== Work required ==
Among the entries below, extract exactly the lines that run from the one with "Scheme value_obj_ind := Induction" through the one with "k' v' rest =>", both ends included.

(Dataset excerpts Opens)

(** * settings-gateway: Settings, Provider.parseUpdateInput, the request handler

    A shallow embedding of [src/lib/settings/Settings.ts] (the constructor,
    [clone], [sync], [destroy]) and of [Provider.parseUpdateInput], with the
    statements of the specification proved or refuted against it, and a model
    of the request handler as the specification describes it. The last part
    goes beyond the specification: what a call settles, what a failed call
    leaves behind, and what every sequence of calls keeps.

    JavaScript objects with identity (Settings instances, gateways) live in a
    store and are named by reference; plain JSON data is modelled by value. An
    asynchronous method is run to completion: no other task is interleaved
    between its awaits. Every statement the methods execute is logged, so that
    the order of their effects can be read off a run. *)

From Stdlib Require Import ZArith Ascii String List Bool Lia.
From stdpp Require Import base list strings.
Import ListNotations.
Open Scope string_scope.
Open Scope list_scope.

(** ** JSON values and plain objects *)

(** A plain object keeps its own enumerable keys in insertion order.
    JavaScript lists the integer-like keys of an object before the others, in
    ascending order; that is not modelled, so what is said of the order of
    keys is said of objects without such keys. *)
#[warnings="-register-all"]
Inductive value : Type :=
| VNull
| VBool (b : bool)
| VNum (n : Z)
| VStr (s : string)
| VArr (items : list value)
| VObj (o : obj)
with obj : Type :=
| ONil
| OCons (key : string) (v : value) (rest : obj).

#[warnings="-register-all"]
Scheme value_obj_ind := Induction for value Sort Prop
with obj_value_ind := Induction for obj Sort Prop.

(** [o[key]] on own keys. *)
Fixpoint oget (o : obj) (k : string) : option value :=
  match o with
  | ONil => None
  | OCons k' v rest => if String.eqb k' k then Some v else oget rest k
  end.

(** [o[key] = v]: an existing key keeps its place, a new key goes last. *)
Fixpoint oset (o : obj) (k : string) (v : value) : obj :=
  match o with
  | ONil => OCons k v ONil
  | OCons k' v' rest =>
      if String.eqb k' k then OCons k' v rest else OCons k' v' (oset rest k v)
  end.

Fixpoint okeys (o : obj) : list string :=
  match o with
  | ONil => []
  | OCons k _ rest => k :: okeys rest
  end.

(Dataset excerpts Closes)
(Dataset excerpts Opens)

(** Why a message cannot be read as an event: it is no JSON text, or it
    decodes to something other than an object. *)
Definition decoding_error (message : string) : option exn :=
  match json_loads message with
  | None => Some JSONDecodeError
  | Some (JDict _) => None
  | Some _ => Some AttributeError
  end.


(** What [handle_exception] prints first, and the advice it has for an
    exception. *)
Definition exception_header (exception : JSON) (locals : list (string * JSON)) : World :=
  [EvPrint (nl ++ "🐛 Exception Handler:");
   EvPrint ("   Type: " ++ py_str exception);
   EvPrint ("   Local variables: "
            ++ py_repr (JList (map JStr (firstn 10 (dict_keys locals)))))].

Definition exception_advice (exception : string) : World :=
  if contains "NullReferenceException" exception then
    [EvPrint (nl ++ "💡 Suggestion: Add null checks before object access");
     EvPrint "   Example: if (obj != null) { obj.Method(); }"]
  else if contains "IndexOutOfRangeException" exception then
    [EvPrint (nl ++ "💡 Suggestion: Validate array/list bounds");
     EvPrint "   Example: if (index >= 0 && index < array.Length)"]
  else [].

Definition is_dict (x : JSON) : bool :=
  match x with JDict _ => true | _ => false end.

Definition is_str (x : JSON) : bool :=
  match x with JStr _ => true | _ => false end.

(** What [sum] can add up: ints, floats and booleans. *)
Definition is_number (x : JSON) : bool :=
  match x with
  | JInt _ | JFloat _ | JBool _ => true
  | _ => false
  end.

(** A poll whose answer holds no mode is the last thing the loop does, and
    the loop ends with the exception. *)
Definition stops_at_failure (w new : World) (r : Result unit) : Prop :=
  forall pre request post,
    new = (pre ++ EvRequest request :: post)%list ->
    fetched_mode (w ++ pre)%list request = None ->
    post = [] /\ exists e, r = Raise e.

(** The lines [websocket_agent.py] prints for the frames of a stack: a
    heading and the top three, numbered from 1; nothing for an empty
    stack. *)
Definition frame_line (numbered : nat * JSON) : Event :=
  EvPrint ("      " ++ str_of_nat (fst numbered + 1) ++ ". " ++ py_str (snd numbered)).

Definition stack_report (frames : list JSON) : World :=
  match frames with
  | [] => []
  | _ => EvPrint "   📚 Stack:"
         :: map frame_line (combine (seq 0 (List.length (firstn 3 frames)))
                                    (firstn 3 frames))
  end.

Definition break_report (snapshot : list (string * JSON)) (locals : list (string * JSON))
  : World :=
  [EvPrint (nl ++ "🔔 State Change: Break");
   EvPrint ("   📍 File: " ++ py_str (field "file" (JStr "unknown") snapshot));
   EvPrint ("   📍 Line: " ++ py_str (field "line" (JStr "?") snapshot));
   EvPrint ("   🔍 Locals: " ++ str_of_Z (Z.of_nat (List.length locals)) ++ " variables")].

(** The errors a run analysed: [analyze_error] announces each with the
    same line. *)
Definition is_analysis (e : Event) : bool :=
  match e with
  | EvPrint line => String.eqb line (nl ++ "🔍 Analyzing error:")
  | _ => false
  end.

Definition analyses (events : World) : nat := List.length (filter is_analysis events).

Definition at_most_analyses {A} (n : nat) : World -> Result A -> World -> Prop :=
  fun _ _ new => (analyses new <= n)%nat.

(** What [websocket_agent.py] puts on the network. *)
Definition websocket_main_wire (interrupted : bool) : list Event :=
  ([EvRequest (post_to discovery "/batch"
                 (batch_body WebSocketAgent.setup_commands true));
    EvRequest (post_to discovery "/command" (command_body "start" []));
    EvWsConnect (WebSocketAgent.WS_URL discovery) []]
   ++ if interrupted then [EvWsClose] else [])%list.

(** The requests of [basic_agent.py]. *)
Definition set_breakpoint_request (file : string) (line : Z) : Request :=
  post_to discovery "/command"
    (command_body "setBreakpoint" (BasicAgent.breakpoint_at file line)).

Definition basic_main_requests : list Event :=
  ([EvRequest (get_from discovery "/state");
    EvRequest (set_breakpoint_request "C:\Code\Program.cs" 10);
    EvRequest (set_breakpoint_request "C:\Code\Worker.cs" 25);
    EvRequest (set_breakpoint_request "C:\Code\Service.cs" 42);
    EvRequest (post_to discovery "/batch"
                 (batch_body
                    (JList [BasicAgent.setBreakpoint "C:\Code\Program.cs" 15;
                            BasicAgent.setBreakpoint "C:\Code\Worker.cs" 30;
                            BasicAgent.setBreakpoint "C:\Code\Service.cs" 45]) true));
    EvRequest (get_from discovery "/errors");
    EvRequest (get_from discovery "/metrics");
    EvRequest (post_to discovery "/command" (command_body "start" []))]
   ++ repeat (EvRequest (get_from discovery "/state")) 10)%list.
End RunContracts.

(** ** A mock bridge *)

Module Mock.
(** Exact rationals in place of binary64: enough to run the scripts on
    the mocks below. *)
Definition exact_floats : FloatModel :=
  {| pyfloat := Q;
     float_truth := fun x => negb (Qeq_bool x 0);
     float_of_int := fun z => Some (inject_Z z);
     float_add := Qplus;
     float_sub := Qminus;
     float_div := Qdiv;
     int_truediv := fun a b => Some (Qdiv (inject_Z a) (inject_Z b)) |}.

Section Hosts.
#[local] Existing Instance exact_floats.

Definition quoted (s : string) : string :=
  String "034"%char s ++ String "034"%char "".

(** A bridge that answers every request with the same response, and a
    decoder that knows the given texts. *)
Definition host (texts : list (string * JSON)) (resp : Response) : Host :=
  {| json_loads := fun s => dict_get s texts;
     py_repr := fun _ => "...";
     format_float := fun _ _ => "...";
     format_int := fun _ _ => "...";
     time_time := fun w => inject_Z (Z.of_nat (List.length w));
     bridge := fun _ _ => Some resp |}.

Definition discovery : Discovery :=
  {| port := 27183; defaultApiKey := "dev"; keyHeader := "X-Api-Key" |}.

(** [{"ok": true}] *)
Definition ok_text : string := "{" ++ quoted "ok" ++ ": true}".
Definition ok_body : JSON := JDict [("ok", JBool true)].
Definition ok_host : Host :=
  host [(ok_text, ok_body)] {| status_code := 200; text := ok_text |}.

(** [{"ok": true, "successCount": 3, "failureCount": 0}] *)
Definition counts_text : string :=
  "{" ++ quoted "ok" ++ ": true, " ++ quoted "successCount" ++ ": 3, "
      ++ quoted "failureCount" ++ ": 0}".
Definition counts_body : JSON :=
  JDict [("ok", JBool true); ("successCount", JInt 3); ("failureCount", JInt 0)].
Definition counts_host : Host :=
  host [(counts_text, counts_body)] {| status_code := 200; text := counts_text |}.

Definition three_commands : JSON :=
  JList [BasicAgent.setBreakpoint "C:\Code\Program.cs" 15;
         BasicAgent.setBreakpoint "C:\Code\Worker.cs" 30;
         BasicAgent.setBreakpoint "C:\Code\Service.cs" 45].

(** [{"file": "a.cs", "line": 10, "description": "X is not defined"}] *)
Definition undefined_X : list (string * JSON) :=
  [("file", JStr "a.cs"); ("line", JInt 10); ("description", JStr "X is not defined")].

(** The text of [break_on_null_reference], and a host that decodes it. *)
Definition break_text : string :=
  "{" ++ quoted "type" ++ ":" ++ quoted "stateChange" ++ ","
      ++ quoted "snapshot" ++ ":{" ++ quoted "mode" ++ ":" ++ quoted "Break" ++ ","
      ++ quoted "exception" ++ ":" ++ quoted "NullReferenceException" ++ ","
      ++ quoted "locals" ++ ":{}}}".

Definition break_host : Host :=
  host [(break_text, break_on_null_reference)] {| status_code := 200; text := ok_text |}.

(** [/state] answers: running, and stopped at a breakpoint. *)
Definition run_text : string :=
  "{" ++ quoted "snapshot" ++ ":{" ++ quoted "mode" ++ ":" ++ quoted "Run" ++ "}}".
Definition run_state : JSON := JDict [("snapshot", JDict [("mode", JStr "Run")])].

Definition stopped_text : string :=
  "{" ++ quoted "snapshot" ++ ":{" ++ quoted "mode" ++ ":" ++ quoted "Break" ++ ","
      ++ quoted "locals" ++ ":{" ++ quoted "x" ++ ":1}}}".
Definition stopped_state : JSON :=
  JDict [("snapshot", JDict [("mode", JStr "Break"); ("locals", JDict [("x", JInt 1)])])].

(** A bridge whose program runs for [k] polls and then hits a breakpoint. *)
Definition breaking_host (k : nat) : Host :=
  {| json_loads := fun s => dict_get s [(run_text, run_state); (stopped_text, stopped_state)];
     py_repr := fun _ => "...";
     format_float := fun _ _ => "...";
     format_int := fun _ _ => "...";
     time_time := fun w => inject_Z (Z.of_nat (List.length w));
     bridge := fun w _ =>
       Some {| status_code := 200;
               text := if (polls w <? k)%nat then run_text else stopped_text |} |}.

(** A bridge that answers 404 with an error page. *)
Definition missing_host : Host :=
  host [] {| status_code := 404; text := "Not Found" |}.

(Dataset excerpts Closes)

== Result ==
Scheme value_obj_ind := Induction for value Sort Prop
with obj_value_ind := Induction for obj Sort Prop.

(** [o[key]] on own keys. *)
Fixpoint oget (o : obj) (k : string) : option value :=
  match o with
  | ONil => None
  | OCons k' v rest => if String.eqb k' k then Some v else oget rest k
  end.

(** [o[key] = v]: an existing key keeps its place, a new key goes last. *)
Fixpoint oset (o : obj) (k : string) (v : value) : obj :=
  match o with
  | ONil => OCons k v ONil
  | OCons k' v' rest =>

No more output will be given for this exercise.